## DATASET RECORDS
(* ===== verification/Store.v ===== *)
(** * The store interfaces (es/store.go, es/state_cache.go) and their contract

    [Store] is the Go interface es.Store as a record of operations on a world
    [W], with the optional interfaces a caller finds by type assertion.
    [StoreLaws] states what the aggregate runtime relies on, in terms of the
    envelopes of each stream and the cached state; SqliteAggregate.v shows that
    the SQLite adapter keeps it.  [ScanAllStates] pages through the cache. *)
From S2P Require Import Prelude Errors Streams Events.

Record StateCacheReader (W : Type) := mkStateCacheReader {
  GetState : string -> string -> M W StateCacheRow;
  ListStates : string -> string -> string -> Z -> M W (list StateCacheRow)
}.
Arguments GetState {_} _ _ _.
Arguments ListStates {_} _ _ _ _ _.

Record StateCacheWriter (W : Type) := mkStateCacheWriter {
  WipeStateCacheForType : string -> string -> M W Z
}.
Arguments WipeStateCacheForType {_} _ _ _.

Record StateCacheUpserter (W : Type) := mkStateCacheUpserter {
  UpsertCachedState : StateCacheRow -> M W unit
}.
Arguments UpsertCachedState {_} _ _.

Record Store (W : Type) := mkStore {
  Append : AppendParams -> M W AppendResult;
  ReadStream : StreamID.t -> Z -> M W (list Envelope.t);
  ReadAll : Z -> Z -> M W (list Envelope.t);
  ReadAllForTenant : string -> Z -> Z -> M W (list Envelope.t);
  CurrentStreamVersion : StreamID.t -> M W Z;
  GetEventByID : string -> UUID -> M W Envelope.t;
  AsStateCacheReader : option (StateCacheReader W);
  AsStateCacheWriter : option (StateCacheWriter W);
  AsStateCacheUpserter : option (StateCacheUpserter W)
}.
Arguments Append {_} _ _.
Arguments ReadStream {_} _ _ _.
Arguments ReadAll {_} _ _ _.
Arguments ReadAllForTenant {_} _ _ _ _.
Arguments CurrentStreamVersion {_} _ _.
Arguments GetEventByID {_} _ _ _.
Arguments AsStateCacheReader {_} _.
Arguments AsStateCacheWriter {_} _.
Arguments AsStateCacheUpserter {_} _.

(** ** ScanAllStates

    The iterator, run by a [for] loop over it: [yield] is the loop body and
    returns whether the loop goes on.  [None]: out of fuel. *)
Section Scan.
Context {W : Type} (r : StateCacheReader W) (ctxErr : M W (option err))
  (yield : StateCacheRow -> option err -> M W bool).

Definition zero_StateCacheRow : StateCacheRow := mkStateCacheRow "" "" "" [] 0 false 0 zero_time.

(** Whether every row was accepted. *)
Fixpoint yieldRows (rows : list StateCacheRow) (w : W) : W * bool :=
  match rows with
  | [] => (w, true)
  | row :: rows' =>
      match yield row None w with
      | (w1, Ok true) => yieldRows rows' w1
      | (w1, _) => (w1, false)
      end
  end.

Fixpoint scanLoop (fuel : nat) (tenant typeURL after : string) (pageSize : Z) (w : W) : option W :=
  match fuel with
  | O => None
  | S fuel' =>
      match ctxErr w with
      | (w1, Ok (Some e)) | (w1, Err e) => Some (fst (yield zero_StateCacheRow (Some e) w1))
      | (w1, Ok None) =>
          match ListStates r tenant typeURL after pageSize w1 with
          | (w2, Err e) => Some (fst (yield zero_StateCacheRow (Some e) w2))
          | (w2, Ok []) => Some w2
          | (w2, Ok rows) =>
              match yieldRows rows w2 with
              | (w3, false) => Some w3
              | (w3, true) =>
                  if Z.of_nat (length rows) <? pageSize then Some w3
                  else scanLoop fuel' tenant typeURL
                         (default "" (sc_StreamID <$> last rows)) pageSize w3
              end
          end
      end
  end.

Definition ScanAllStates (fuel : nat) (tenant typeURL : string) (pageSize : Z) (w : W) : option W :=
  scanLoop fuel tenant typeURL "" (if pageSize <=? 0 then 1000 else pageSize) w.
End Scan.

(** ** The contract *)

(** A cached state, as Load sees it. *)
Record Cached := mkCached { c_State : bytes; c_Version : Z; c_Schema : Z }.

Definition row_cached (row : StateCacheRow) : Cached :=
  mkCached (sc_State row) (sc_Version row) (sc_StateSchemaVersion row).

(** What a store holds: the envelopes of every stream and its cached state. *)
Record View := mkView {
  stream : StreamID.t -> list Envelope.t;
  cache : StreamID.t -> option Cached
}.

(** Two views that agree on the valid streams. *)
Definition same_view (v1 v2 : View) : Prop :=
  forall sid, StreamID.Validate sid = None ->
    stream v1 sid = stream v2 sid /\ cache v1 sid = cache v2 sid.

#[export] Instance same_view_equivalence : Equivalence same_view.
Proof.
  split.
  - by intros v sid.
  - intros v1 v2 H sid Hv. by destruct (H sid Hv).
  - intros v1 v2 v3 H12 H23 sid Hv. destruct (H12 sid Hv) as [-> ->]. by apply H23.
Qed.

(** The cached state an Append leaves: the adapter's JSON normalisation of the
    new state, or the row that was there. *)
Definition cached_after (norm : bytes -> bytes) (p : AppendParams) (old : option Cached)
    : option Cached :=
  match ap_NewStateBytes p with
  | None => old
  | Some b =>
      Some (mkCached (norm b) (ap_ExpectedVersion p + Z.of_nat (length (ap_Events p)))
              (if ap_StateSchemaVersion p =? 0 then 1 else ap_StateSchemaVersion p))
  end.

(** What a successful Append does to the view. *)
Definition appended_view (norm : bytes -> bytes) (p : AppendParams) (v v' : View) : Prop :=
  let sid := ap_StreamID p in
  exists envs,
    Forall2 carries (ap_Events p) envs /\
    stream v' sid = stream v sid ++ envs /\
    cache v' sid = cached_after norm p (cache v sid) /\
    (forall sid', StreamID.Validate sid' = None -> sid' <> sid ->
       stream v' sid' = stream v sid' /\ cache v' sid' = cache v sid').

Class StoreLaws {W : Type} (St : Store W) (ok : W -> Prop) (view : W -> View)
    (accepts : EventToAppend -> Prop) (norm : bytes -> bytes) := {
  sl_dense : forall w sid, ok w -> StreamID.Validate sid = None ->
    Envelope.Version <$> stream (view w) sid = seqZ 1 (Z.of_nat (length (stream (view w) sid)));
  sl_short : forall w sid, ok w -> StreamID.Validate sid = None ->
    Z.of_nat (length (stream (view w) sid)) < 2 ^ 63;
  sl_read : forall sid v w w' r, ok w -> ReadStream St sid v w = (w', r) ->
    ok w' /\ same_view (view w') (view w) /\
    (forall envs, r = Ok envs -> StreamID.Validate sid = None /\
       (0 <= v < 2 ^ 63 -> envs = drop (Z.to_nat v) (stream (view w) sid)));
  sl_get : forall rd sid w w' r, ok w -> AsStateCacheReader St = Some rd ->
    StreamID.Validate sid = None ->
    GetState rd (StreamID.Tenant sid) (StreamID.Canonical sid) w = (w', r) ->
    ok w' /\ same_view (view w') (view w) /\
    (forall row, r = Ok row -> cache (view w) sid = Some (row_cached row));
  sl_get_silent : forall rd t s w w' r, ok w -> AsStateCacheReader St = Some rd ->
    GetState rd t s w = (w', r) -> ok w' /\ same_view (view w') (view w);
  sl_append_err : forall p w w' e, ok w -> Append St p w = (w', Err e) ->
    ok w' /\ same_view (view w') (view w);
  sl_append : forall p w w' res, ok w -> Append St p w = (w', Ok res) ->
    0 <= ap_ExpectedVersion p <= Z.of_nat (length (stream (view w) (ap_StreamID p))) ->
    ap_ExpectedVersion p + Z.of_nat (length (ap_Events p)) < 2 ^ 63 ->
    Forall accepts (ap_Events p) -> 0 <= ap_StateSchemaVersion p < 2 ^ 32 ->
    ok w' /\ StreamID.Validate (ap_StreamID p) = None /\
    ap_ExpectedVersion p = Z.of_nat (length (stream (view w) (ap_StreamID p))) /\
    ar_StartVersion res = ap_ExpectedVersion p + 1 /\
    ar_EndVersion res = ap_ExpectedVersion p + Z.of_nat (length (ap_Events p)) /\
    appended_view norm p (view w) (view w')
}.
Definition cloneProtoEvent (e : E) : res E :=
  match asSumCloner (rt_Methods r) e with
  | Some c => Ok c
  | None =>
      match asProtoClone (rt_Methods r) e with
      | None => Err (ENew "aggregate: event does not implement proto.Message (required for crypto-shredding)")
      | Some None => Err (ENew "aggregate: proto.Clone returned another type")
      | Some (Some c) => Ok c
      end
  end.

(** The event that is encoded: an encrypted copy when it holds PII. A copy
    that is no PIIEncoder makes the type assertion panic. *)
Definition encryptEvent (sid : StreamID.t) (evt : E) : M W E :=
  if rt_Shredder r then
    match asPII (rt_Methods r) evt with
    | None => mret evt
    | Some _ =>
        cloned ← wrap_err "aggregate: clone event for encryption" (of_res (cloneProtoEvent evt));
        match asPII (rt_Methods r) cloned with
        | None => fail (ENew "panic: interface conversion")
        | Some pii =>
            wrap_err "aggregate: encrypt event"
              (EncryptPII pii (StreamID.Tenant sid) (subjectOf pii sid))
        end
    end
  else mret evt.

Definition buildEvent (cfg : handleConfig) (id : UUID) (enc : EncodedEvent) : EventToAppend :=
  mkEventToAppend id (ee_TypeURL enc) (ee_SchemaVersion enc) (occurredAt cfg) (correlationID cfg)
    (causationID cfg) (commandID cfg) (actor cfg) (ee_Payload enc) [] [].

Definition encodeEvent (sid : StreamID.t) (cfg : handleConfig) (evt : E) : M W EventToAppend :=
  toEncode ← encryptEvent sid evt;
  enc ← wrap_err "aggregate: encode event" (of_res (Encode (rt_Codec r) toEncode));
  id ← NewV7;
  mret (buildEvent cfg id enc).

Fixpoint encodeEvents (sid : StreamID.t) (cfg : handleConfig) (evts : list E)
    : M W (list EventToAppend) :=
  match evts with
  | [] => mret []
  | evt :: evts' =>
      ev ← encodeEvent sid cfg evt;
      evs ← encodeEvents sid cfg evts';
      mret (ev :: evs)
  end.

## WORK INSTRUCTION
The required output is the stretch of entries above from the line containing "Record View := mkView" through the line containing "(** The cached", reproduced exactly.

## SOLUTION TO THIS TASK
Record View := mkView {
  stream : StreamID.t -> list Envelope.t;
  cache : StreamID.t -> option Cached
}.

(** Two views that agree on the valid streams. *)
Definition same_view (v1 v2 : View) : Prop :=
  forall sid, StreamID.Validate sid = None ->
    stream v1 sid = stream v2 sid /\ cache v1 sid = cache v2 sid.

#[export] Instance same_view_equivalence : Equivalence same_view.
Proof.
  split.
  - by intros v sid.
  - intros v1 v2 H sid Hv. by destruct (H sid Hv).
  - intros v1 v2 v3 H12 H23 sid Hv. destruct (H12 sid Hv) as [-> ->]. by apply H23.
Qed.

(** The cached state an Append leaves: the adapter's JSON normalisation of the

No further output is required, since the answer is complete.